С другой стороны, в условиях слабого спроса на знание качество самих образованных людей было невысоким. Имея адекватное количество военных и гражданских технических специалистов, Россия почти не имела собственной профессиональной традиции в области социального знания. В Европе такое знание длительное время воспитывалось в схоластических диспутах, но, сбросив прежнюю религиозную оболочку, дало развитую социальную науку. Какие бы великие имена мы в этой области не вспоминали, это будут имена западных ученых: Декарт, Гоббс, Локк, Гегель, Кант, Маркс, Фрейд, Юнг, Вебер и т.д.
Российский ум пропустил логический и схоластический этап своего формирования, и, видимо, нет ничего странного в том, что столкнувшись в поисках выхода своего недовольства пусть с примитивной, но все же наукой об обществе западного образца, этот ум сделал ставку на нее, - но не в качестве науки, а как на предмет веры.

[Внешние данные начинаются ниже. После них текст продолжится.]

(** * ButterStick bring-up gateware: VCCIO PWM control and ECP5 clock domains

    A shallow embedding of [butterstick/02_pmod.py], [butterstick/03_button.py]
    and [butterstick/04_usb.py].

    The Python sources are Amaranth generators: running [elaborate] at
    configuration time either raises, or returns a hardware description
    (a [Module] with combinational and clocked assignments).  Both layers
    are modelled:

    - the configuration-time Python code is embedded in a small
      writer/exception monad [py] (log of warnings, result or raised
      exception);
    - the returned hardware description is a list of assignments over a
      small expression type, with the cycle semantics Amaranth gives it
      ([comb_value] for the combinational outputs of a tick, [sync_step]
      for the register update at the clock edge).

    Python floats are IEEE-754 binary64 numbers; they are modelled by Rocq's
    primitive floats, which are binary64 too, so that the arithmetic of
    [_pwm_timer_limit] is the arithmetic the interpreter performs. *)

From Stdlib Require Import ZArith Lia List.
From Stdlib Require Import Floats.
From Stdlib Require Import Reals Lra.
From stdpp Require Import gmap strings pretty.

Set Warnings "-inexact-float".

Local Open Scope Z_scope.

(** ** Python exceptions, results and the elaboration monad *)

Inductive exn : Type :=
  | ValueError (msg : string)
  | TypeError (msg : string)
  | OverflowError (msg : string)
  | KeyError (key : string)
  | ResourceError (msg : string).

Inductive result (A : Type) : Type :=
  | Ok (a : A)
  | Raise (e : exn).

Arguments Ok {A} a.
Arguments Raise {A} e.

(** A computation returns the warnings it logged (in order) and either a
    value or the exception that aborted it. *)
Definition py (A : Type) : Type := list string * result A.

Definition ret {A} (a : A) : py A := ([], Ok a).
Definition raise {A} (e : exn) : py A := ([], Raise e).
Definition logging_warning (msg : string) : py unit := ([msg], Ok tt).

Definition bind {A B} (c : py A) (k : A -> py B) : py B :=
  match c with
  | (l, Ok a) => let '(l', r) := k a in (l ++ l', r)
  | (l, Raise e) => (l, Raise e)
  end.

Definition lift {A} (r : result A) : py A := ([], r).

#[global] Instance py_ret : MRet py := @ret.
#[global] Instance py_bind : MBind py := fun A B k c => bind c k.

Definition raised {A} (c : py A) : option exn :=
  match snd c with Raise e => Some e | Ok _ => None end.

Definition returned {A} (c : py A) : option A :=
  match snd c with Ok a => Some a | Raise _ => None end.

(** ** Python numbers *)

(** [int(x)] for a float [x]: truncation toward zero; [nan] and the
    infinities raise. *)
Definition py_int (x : float) : result Z :=
  match Prim2SF x with
  | S754_zero _ => Ok 0
  | S754_finite s m e => Ok (cond_Zopp s (Z.shiftl (Z.pos m) e))
  | S754_infinity _ => Raise (OverflowError "cannot convert float infinity to integer")
  | S754_nan => Raise (ValueError "cannot convert float NaN to integer")
  end.

(** [math.floor(x)], used to state how [int] rounds. *)
Definition py_floor (x : float) : result Z :=
  match Prim2SF x with
  | S754_zero _ => Ok 0
  | S754_finite s m e =>
      Ok (Z.shiftl (cond_Zopp s (Z.pos m)) e)
  | S754_infinity _ => Raise (OverflowError "cannot convert float infinity to integer")
  | S754_nan => Raise (ValueError "cannot convert float NaN to integer")
  end.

Симптоматично, что, оказавшись у власти, русские неофиты первым делом избавились от тех немногих побегов отечественного социального знания, которые все-таки в России были, отправив своих гуманитарных профессоров в Европу на «философском пароходе». Чтобы никто не мешал их вере, их точке зрения, их ценностям, - это логично для одержимых волей к власти людей, но образованные люди, люди науки так, конечно, не поступают.
23 сентября 1922 г. поездом из Москвы в Ригу отправился в изгнание Питирим Александрович Сорокин - социолог, будущий президент Американской социологической ассоциации, советник Рузвельта и Трумэна, возможно, автор стратегии уничтожения СССР без войны или, во всяком случае, приложивший к этой стратегии руку как организатор науки и воспитатель ее кадров. Наука, в конечном счете, взяла верх, а советская власть сделала все возможное, чтобы эта наука сыграла против нее! И, прежде всего, потому, что она эту науку попросту не видела.
Вместо Сорокина советской власти достался материал худшего сорта, о котором М. Кантор сказал едко и метко:
«…паноптикум пожилых мальчиков и их бойких кураторов. В те годы во всяком учебном заведении, готовящем бесконечных инженеров, находились остряки, отточившие свое мастерство в курилках под лестницей, - они и стали творцами нового типа. Это была группа вечных юношей, ничего не умеющих и не много знающих, но со смешинкой во взоре, с постоянной ухмылкой и привычным подскоком. Они были не способны написать подряд два абзаца, продумать мысль длиной в десять сантиметров, нарисовать кошку - но им объяснили, что умений от них не требуется. По самоназванию это была интеллигенция, но интеллигенту отныне не требовалось доказывать свою роль знаниями... Почему же вот эта публика - интеллигенция? - возмущались иные».
Перманентно не работающий (мыслью) образованный класс, справедливо презираемый на родине всеми, даже его кураторами-силовиками, люди с неведомой внутренней Луны, считающие свое домашнее окружение папуасами, - таков ныне итог развития российского социального знания. Итог печальный, и тем более необходима его констатация, открывающая возможность коренного передумывания знающим классом самое себя.